Along with other groups, the Louisiana NAACP and NAACP chapters throughout the South filled hundreds of buses that brought an estimated 50,000 protesters to Jena Sept. 20 demanding “Justice for the Jena Six.”

Alan Bean, director of Dallas-based Friends of Justice, said he will be in the LaSalle Parish courtroom for the Nov. 7 hearing. “These youths are in jeopardy. They are facing a very hostile court,” Bean said. He decried the media focus on the back-and-forth between the white and African American students at the school. “We need to focus on the complicity of the adults, their completely inept handling of the noose-hanging incident,” he said. “Their treating it as a prank set up a very poisonous atmosphere. We need to take the emphasis off the kids and put the spotlight on Reed Walters and the other adults who have been driving this from the beginning.”

The National Lawyers Guild has called for disbarring Walters and Judge Mauffray for flagrant abuse of their offices and trampling on the constitutional rights of the Jena Six.

The NAACP declaration calls for “immediate action by local and state authorities as well as the U.S. Justice Department” to halt the mistreatment symbolized by the beating death of Anderson, the assault on Riley, the Jena Six “and countless other recent dehumanizing attacks” on African American youth by law enforcement officers.

The Florida NAACP staged a march in Tallahassee Oct. 23 demanding justice for young Anderson, who died while in custody at the Bay County Boot Camp last year. “To add insult to injury,” the statement says, “on Oct. 12, an all-white jury acquitted deputies and a nurse who participated in the videotaped violent abuse of Anderson that resulted in his death hours later.”

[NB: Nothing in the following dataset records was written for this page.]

Lemma removeConnection_ok k cm : ok cm →
  ∃ cm', removeConnection k cm = Ok cm' ∧ ok cm' ∧
    conns cm' = delete k (conns cm) ∧ notifyChan cm' = None ∧
    next_chan cm' = next_chan cm ∧
    ∀ ch, ch ∈ closed cm' ↔ ch ∈ closed cm ∨ notifyChan cm = Some ch.
Proof.
  intros Hok. destruct (notify_ok (set_conns (delete k (conns cm)) cm))
    as (cm'&?&?&?&?&?&?); [by apply set_conns_ok|]. exists cm'. by split_and!.
Qed.

Lemma getNotifyChan_ok cm : ok cm →
  ok (getNotifyChan cm).2 ∧ (getNotifyChan cm).1 ∉ closed cm ∧
  notifyChan (getNotifyChan cm).2 = Some (getNotifyChan cm).1 ∧
  conns (getNotifyChan cm).2 = conns cm ∧ closed (getNotifyChan cm).2 = closed cm.
Proof.
  intros Hok. pose proof Hok as [Hn Hc]. unfold getNotifyChan.
  destruct (notifyChan cm) as [ch|] eqn:Hch; simpl.
  - destruct (Hn ch) as [? ?]; [done|]. by split_and!.
  - split_and!; [|intros ?%Hc; lia|done..].
    split; simpl; [|intros ch ?%Hc; lia].
    intros ch [= <-]. split; [intros ?%Hc; lia|lia].
Qed.

(** ** Sequences of operations *)

Inductive op :=
  | OpRegister (k : StaticSizedPublicKey) (tr : nat)
  | OpRemove (k : StaticSizedPublicKey)
  | OpGet (k : StaticSizedPublicKey)
  | OpNotifyChan
  | OpDropDeleted (pks : list bytes).

Definition apply_op (a : op) (cm : connectionsManager) : outcome connectionsManager :=
  match a with
  | OpRegister k tr => registerConnection k tr cm
  | OpRemove k => removeConnection k cm
  | OpGet k => Ok cm
  | OpNotifyChan => Ok (getNotifyChan cm).2
  | OpDropDeleted pks => '(_, cm) ← removeConnectionsToDeletedKeys pks cm; Ok cm
  end.

Fixpoint apply_ops (ops : list op) (cm : connectionsManager) : outcome connectionsManager :=
  match ops with
  | [] => Ok cm
  | a :: ops => apply_op a cm ≫= apply_ops ops
  end.

(** The specification: a map from keys to transports. *)
Definition spec_op (a : op) (m : gmap StaticSizedPublicKey nat) :
    gmap StaticSizedPublicKey nat :=
  match a with
  | OpRegister k tr => <[k := tr]> m
  | OpRemove k => delete k m
  | OpDropDeleted pks => filter (λ kt, kt.1 ∈ allowed_keys pks) m
  | _ => m
  end.

(** The operations that close the channel handed out: every [registerConnection] and every
    [removeConnection], of a key that is not there as well, and the loop that drops deleted
    keys if it drops one. *)
Definition announces (a : op) (m : gmap StaticSizedPublicKey nat) : Prop :=
  match a with
  | OpRegister _ _ | OpRemove _ => True
  | OpDropDeleted pks => ∃ k, is_Some (m !! k) ∧ k ∉ allowed_keys pks
  | _ => False
  end.

(** The entries dropped while a prefix of the connections has been visited. *)
Definition drop_list (allowed : gset StaticSizedPublicKey)
    (l : list (StaticSizedPublicKey * nat)) : list (StaticSizedPublicKey * nat) :=
  filter (λ kt, kt.1 ∉ allowed) l.

Lemma drop_conns_ok allowed l cm : ok cm →
  ∃ cm', foldr (drop_conn allowed) (Ok ([], cm)) l = Ok ((drop_list allowed l).*2, cm') ∧
    ok cm' ∧ conns cm' = foldr delete (conns cm) (drop_list allowed l).*1 ∧
    next_chan cm' = next_chan cm ∧
    (drop_list allowed l = [] → cm' = cm) ∧
    (drop_list allowed l ≠ [] → notifyChan cm' = None ∧
      ∀ ch, ch ∈ closed cm' ↔ ch ∈ closed cm ∨ notifyChan cm = Some ch).
Proof.
  intros Hok. induction l as [|[k t] l (cm1&Heq&Hok1&Hc1&Hn1&He1&Hne1)].
  { exists cm. by split_and!. }
  simpl. rewrite Heq. unfold drop_conn, drop_list in *. simpl.
  destruct (decide (k ∈ allowed)) as [Hin|Hin].
  - rewrite filter_cons_False by (simpl; naive_solver). exists cm1. by split_and!.
  - rewrite filter_cons_True by done.
    destruct (removeConnection_ok k cm1 Hok1) as (cm2&Heq2&Hok2&Hc2&Hnc2&Hn2&Hcl2).
    rewrite Heq2. simpl. exists cm2.
    split_and!; [done..|by rewrite Hc2, Hc1|congruence|done|]. intros _. split; [done|].
    intros ch. rewrite Hcl2.
    destruct (decide (filter (λ kt, kt.1 ∉ allowed) l = [])) as [Hnil|Hnil].
    + by rewrite He1.
    + destruct (Hne1 Hnil) as [-> Hcl1]. rewrite Hcl1. naive_solver.
Qed.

Other incidents cited by the NAACP include the following:

• In Inglewood, Calif., a July 2006 videotape showed police officers slamming Donovan Jackson-Chavis to the ground, tossing him in the air, bouncing him on the hood of a squad car and choking him for failing to drop a bag of potato chips.

• In Cincinnati, April 7, 2001, Timothy Thomas was fatally shot by a cop during a foot chase. He was unarmed and was holding up his pants as he ran. He was wanted on traffic violations. The officer was cleared in the shooting.

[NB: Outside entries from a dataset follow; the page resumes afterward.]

(** Every certificate around went through its own connection's handshake. *)
Lemma certs_past s :
  reachable execS s0 s → certs (λ h cert, let_in h cert s) (λ tr cert, started tr cert s) (sv s).
Proof.
  apply (reachable_invariant_under execS (λ s, reachable execS s0 s)
    (λ s, certs (λ h cert, let_in h cert s) (λ tr cert, started tr cert s) (sv s))); [done| |].
  - destruct starts_empty as [Hh Ht]. split; rewrite ?Hh, ?Ht; intros; simplify_map_eq.
  - intros a s1 s2 Hr Hc He.
    assert (certs (λ h cert, let_in h cert s2) (λ tr cert, started tr cert s2) (sv s1)) as Hc'.
    { eapply certs_mono; [..|exact Hc]; intros ?? Hp; exact (past_step _ _ _ _ _ _ Hp He). }
    destruct (one_step _ _ _ He) as [->|(b&Hb&Hs)]; [done|].
    apply certs_step with b (sv s1); try done.
    + intros h raw cert -> Hh. eapply past_now; [done| |done]. by exists raw.
    + intros h tr w -> Hw. eapply past_now; [done| |done]. exists h. split; [done|].
      by apply (certs_ws _ _ _ Hc).
Qed.

(** A transport's certificate is the one its own handshake parsed, and the key in it
    was among those allowed at that moment. *)
Lemma transport_past s tr t k :
  reachable execS s0 s → trs (sv s) !! tr = Some t → PubKeyFromCert (t_cert t) = Ok k →
  past execS s0 (λ a1 s1, ∃ h, srv a1 = Some (Start h tr) ∧
    past execS s0 (λ a2 s2, ∃ raw pk, srv a2 = Some (Accept h raw) ∧
      ParseCertificate raw = Ok (t_cert t) ∧ pk ∈ allowed_now (sv s2) ∧
      ToStaticallySizedPublicKey pk = Ok k) s1) s.
Proof.
  intros Hr Ht Hk. pose proof (certs_tr _ _ _ (certs_past s Hr) tr t Ht) as Hp.
  eapply past_mono; [|exact Hp]. intros a1 s1 (h&Ha&Hl). exists h. split; [done|].
  eapply past_mono; [|exact Hl]. intros a2 s2 (raw&Ha2&Hh).
  destruct (handshake_allowed raw _ _ _ Hh Hk) as (pk&?&?). exists raw, pk.
  split_and!; [done| |done..]. unfold handshake in Hh.
  destruct (creds (sv s2)), (ParseCertificate raw); try done.
  by destruct (VerifyPeerCertificate _ _ _ _); simplify_eq.
Qed.
End Embedded.

(** On the server alone. *)
Lemma server_transport_authentic ks s tr t :
  reachable exec (NewServer ks) s → trs s !! tr = Some t →
  PubKeyFromCert (t_cert t) = Ok (t_key t) ∧
  past exec (NewServer ks) (λ a1 s1, ∃ h, a1 = Start h tr ∧
    past exec (NewServer ks) (λ a2 s2, ∃ raw pk, a2 = Accept h raw ∧
      ParseCertificate raw = Ok (t_cert t) ∧ pk ∈ allowed_now s2 ∧
      ToStaticallySizedPublicKey pk = Ok (t_key t)) s1) s.
Proof.
  intros Hr Ht. pose proof (iv_key _ (server_reachable_inv ks s Hr) tr t Ht) as Hk. split; [done|].
  assert (∀ a s1 s2, exec a s1 = Some s2 → id s2 = id s1 ∨ ∃ b, exec b (id s1) = Some (id s2) ∧
    match b with Accept _ _ | Start _ _ => Some a = Some b | _ => True end) as Hone.
  { intros a s1 s2 He. right. exists a. split; [done|]. by destruct a. }
  eapply past_mono; [|exact (transport_past exec (NewServer ks) id Some (conj eq_refl eq_refl) Hone s tr t _ Hr Ht Hk)].
  intros a1 s1 (h&[= ->]&Hp). exists h. split; [done|]. eapply past_mono; [|exact Hp].
  intros a2 s2 (raw&pk&[= ->]&Hq). by exists raw, pk.
Qed.

Lemma afterWritePump_frame tr t s s' :
  afterWritePump tr t s = Ok s' →
  trs s' = <[tr := mkTrans (t_cert t) (t_key t) (t_closing t) (t_down t) true]> (trs s) ∧
  stops s' = stops s.
Proof.
  intros (s2&Hs2&(n&_&(b&_&[= <-])%bind_ok_inv)%bind_ok_inv)%bind_ok_inv.
  assert (trs s2 = trs s ∧ stops s2 = stops s) as [Ht2 Hst2].
  { destruct (connMgr s); [|by simplify_eq]. by apply bind_ok_inv in Hs2 as (?&_&[= <-]). }
  simpl. by rewrite Ht2, Hst2.
Qed.

(** Every live transport can run its callback. *)
Definition ending (m : gmap nat trans) : Prop :=
  ∀ tr t, m !! tr = Some t → t_after t = false → t_closing t || t_down t = true.

Lemma drain x n s :
  inv s → size (live (trs s)) = n → stops s !! x = Some SWait → ending (trs s) →
  ∃ acts s', run exec acts s = Some s' ∧ stops s' !! x = Some SReturned ∧ done s' = true ∧
    (∀ a, a ∈ acts → a = StopStep x ∨ ∃ tr, a = AfterWritePump tr).
Proof.
  revert s. induction n as [|n IH]; intros s Hi Hsz Hx Hend.
  - exists [StopStep x]. simpl. rewrite Hx. simpl. unfold exec_stop.
    rewrite decide_True by (rewrite (iv_wg _ Hi); lia). simpl. eexists. split; [done|].
    simpl. rewrite lookup_insert_eq. split_and!; [done..|].
    intros a ->%list_elem_of_singleton. by left.
  - assert (size (live (trs s)) ≠ 0) as (tr&t&[Ht Ha]%map_lookup_filter_Some)%map_size_ne_0_lookup
      by lia. simpl in Ha.
    destruct (afterWritePump_inv tr t s Hi Ht Ha) as (s1&Heq&Hi1).
    destruct (afterWritePump_frame tr t s s1 Heq) as [Htr Hst].
    pose proof (live_finish (trs s) tr t
      (mkTrans (t_cert t) (t_key t) (t_closing t) (t_down t) true) Ht Ha eq_refl) as Hf.
    destruct (IH s1) as (acts&s'&Hrun&Hx'&Hd&Hacts).
    + done.
    + rewrite Htr. lia.
    + by rewrite Hst.
    + rewrite Htr. intros tr' t' H' Ha'. lookups. by eapply Hend.
    + exists (AfterWritePump tr :: acts), s'. simpl. rewrite Ht. simpl. unfold exec_tr.
      rewrite Ha, (Hend tr t Ht Ha), Heq. simpl. split_and!; [done..|].
      intros a [->|?]%elem_of_cons; eauto.
Qed.

(** What every step keeps: a returned [Stop], and the keys unless it is an
    update of them. *)
Record frame (s s' : server) : Prop := mkFrame {
  frame_creds : creds s' = creds s;
  frame_hp : hp s' = hp s ∨ ∃ ks, s' = (UpdatePublicKeys ks s).2;
  frame_stop x : stops s !! x = Some SReturned → stops s' !! x = Some SReturned;
}.

Lemma frame_same s s' :
  creds s' = creds s → hp s' = hp s → stops s' = stops s → frame s s'.
Proof. intros ? ? Hs. split; [done|by left|by rewrite Hs]. Qed.

Lemma afterWritePump_keys tr t s s' :
  afterWritePump tr t s = Ok s' → creds s' = creds s ∧ hp s' = hp s.
Proof.
  intros (s2&Hs2&(n&_&(b&_&[= <-])%bind_ok_inv)%bind_ok_inv)%bind_ok_inv. simpl.
  destruct (connMgr s); [|by simplify_eq]. by apply bind_ok_inv in Hs2 as (?&_&[= <-]).
Qed.

Lemma UpdatePublicKeys_frame ks s : frame s (UpdatePublicKeys ks s).2.
Proof. split; [|by eauto|]; unfold UpdatePublicKeys; repeat (case_match; try done). Qed.

Lemma exec_stop_frame x pc s s' :
  stops s !! x = Some pc → exec_stop x pc s = Some s' → frame s s'.
Proof.
  intros Hx He.
  assert (pc ≠ SReturned → ∀ pc' s1, creds s1 = creds s → hp s1 = hp s → stops s1 = stops s →
    frame s (set_stop x pc' s1)) as Hgo.
  { intros Hpc pc' s1 Hc Hh Hs. split; simpl; [done|by left|].
    intros x' Hx'. rewrite Hs, lookup_insert_ne; [done|]. intros ->. congruence. }
  unfold exec_stop in He. destruct pc as [| |[cm|]| | |]; try done;
    try (destruct (may_write s)); try case_decide; simplify_eq; by apply Hgo.
Qed.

• In July 2003, Marcus Dixon, a straight-A student with a scholarship to Vanderbilt University, was charged with rape and held in prison for over a year for engaging in consensual sex with a white classmate. His 10-year conviction was overturned once jurors learned that the Georgia prosecutor withheld evidence from them.

A report titled “And Justice For Some,” using U.S. Justice Department data, reveals that while minority youth are one-third the adolescent population, they constitute two-thirds of the more than 100,000 young people confined in local and state detention facilities.

“When white youth and minority youth were charged with the same offenses, African American youth … were six times more likely to be incarcerated than white youth with the same background,” the NAACP declaration charges.